I do long, however, for a summer filled with lazy days. But my reality is, our summer has not been very lazy. We have been having a lot of fun, but I still feel like I have been running around like a crazy woman. I guess it is just the time of life that I am in right now and that's okay. The truth is, on the days that we actually have had the opportunity to be lazy, I have gone a little bit crazy- and so did everyone else.
For example, yesterday I had a completely clear day- no appointments, no music lessons, nothing. "Yes," I thought! The perfect day to be lazy. We decided that on this day of laziness we would have a Harry Potter marathon. I also used the free time to complete a few little cleaning projects that were hanging over my head. It was a good day, until night fall. As soon as it was bed time, the effects of watching TV all day surfaced and some of my children cam down with a bad case of the grumpies. Sheesh! Maybe a lazy day is not all it's cracked up to be. Or maybe we should have spent our lazy day in the great outdoors soaking up some sunshine (which in all honesty would have lasted all of 30 minutes before someone would start complaining that they were hot and wanted to go inside.)

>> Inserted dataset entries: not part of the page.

(** flow.py: with no fault pending and a weight in every passing row, the
    result is one scenario per passing row of the ordered join. *)
Lemma flow_fetch_workflow_scenarios_complete (w : World) :
  faults w = [] →
  (∀ row, In row (scenario_query (db w)) → skipped row = false →
          is_Some (r_weight row)) →
  ∃ out,
    fst (flow_fetch_workflow_scenarios w) = Return out
    ∧ Forall2 emitted
        (List.filter (fun r => negb (skipped r)) (scenario_query (db w))) out.
Proof.
  intros Hf Hw. unfold flow_fetch_workflow_scenarios.
  destruct w as [d p f c e l sc]. simpl in *. subst f. run.
  destruct (scenario_loop_complete " Skipping " _ Hw [] (mkWorld d p [] c e l sc))
    as (new & w' & E & Hall).
  rewrite E. simpl. eauto.
Qed.

(** start_workflow.py returns at most the first scenario of what flow.py
    returns. *)
Lemma start_workflow_fetches_first_only (w : World) :
  ∃ out,
    fst (flow_fetch_workflow_scenarios w) = Return out
    ∧ fst (start_workflow_fetch_workflow_scenarios w) = Return (firstn 1 out).
Proof.
  unfold flow_fetch_workflow_scenarios, start_workflow_fetch_workflow_scenarios.
  unfold try_except, bind at 1 6.
  destruct (cursor_execute w) as [[[]|e1] w1]; [|run; by eauto].
  unfold bind at 1 5.
  destruct (cursor_execute w1) as [[[]|e2] w2]; [|run; by eauto].
  unfold bind at 1 4, get. unfold bind.
  pose proof (scenario_loop_outcome (scenario_query (db w2)) []
                " Skipping " " Skipping truck " w2 w2) as Hsame.
  destruct (scenario_loop " Skipping " _ [] w2) as [[scs|e3] w3];
    destruct (scenario_loop " Skipping truck " _ [] w2) as [[scs'|e3'] w3'];
    simpl in Hsame; try discriminate Hsame; [|run; by eauto].
  inversion Hsame; subst scs'.
  destruct scs as [|s0 scs]; run; eauto.
Qed.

Maybe we are just not good at being completely lazy.
And ya know? I think that's okay. One thing I learned through my experience with cancer is that I needed to S-L-O-W down and enjoy my life and my kids. I think most days I do an okay job at that. But I do want to teach my children to be productive members of society and in order to do that we can't be lazy all the time. I think our job as a family is to try to achieve a good balance of productiveness and laziness. Some days we are really good at that. Others we are not. The truth of the matter is, we are striving to do our best each and every day and that's what really counts. :)
I am loving my second chance at life.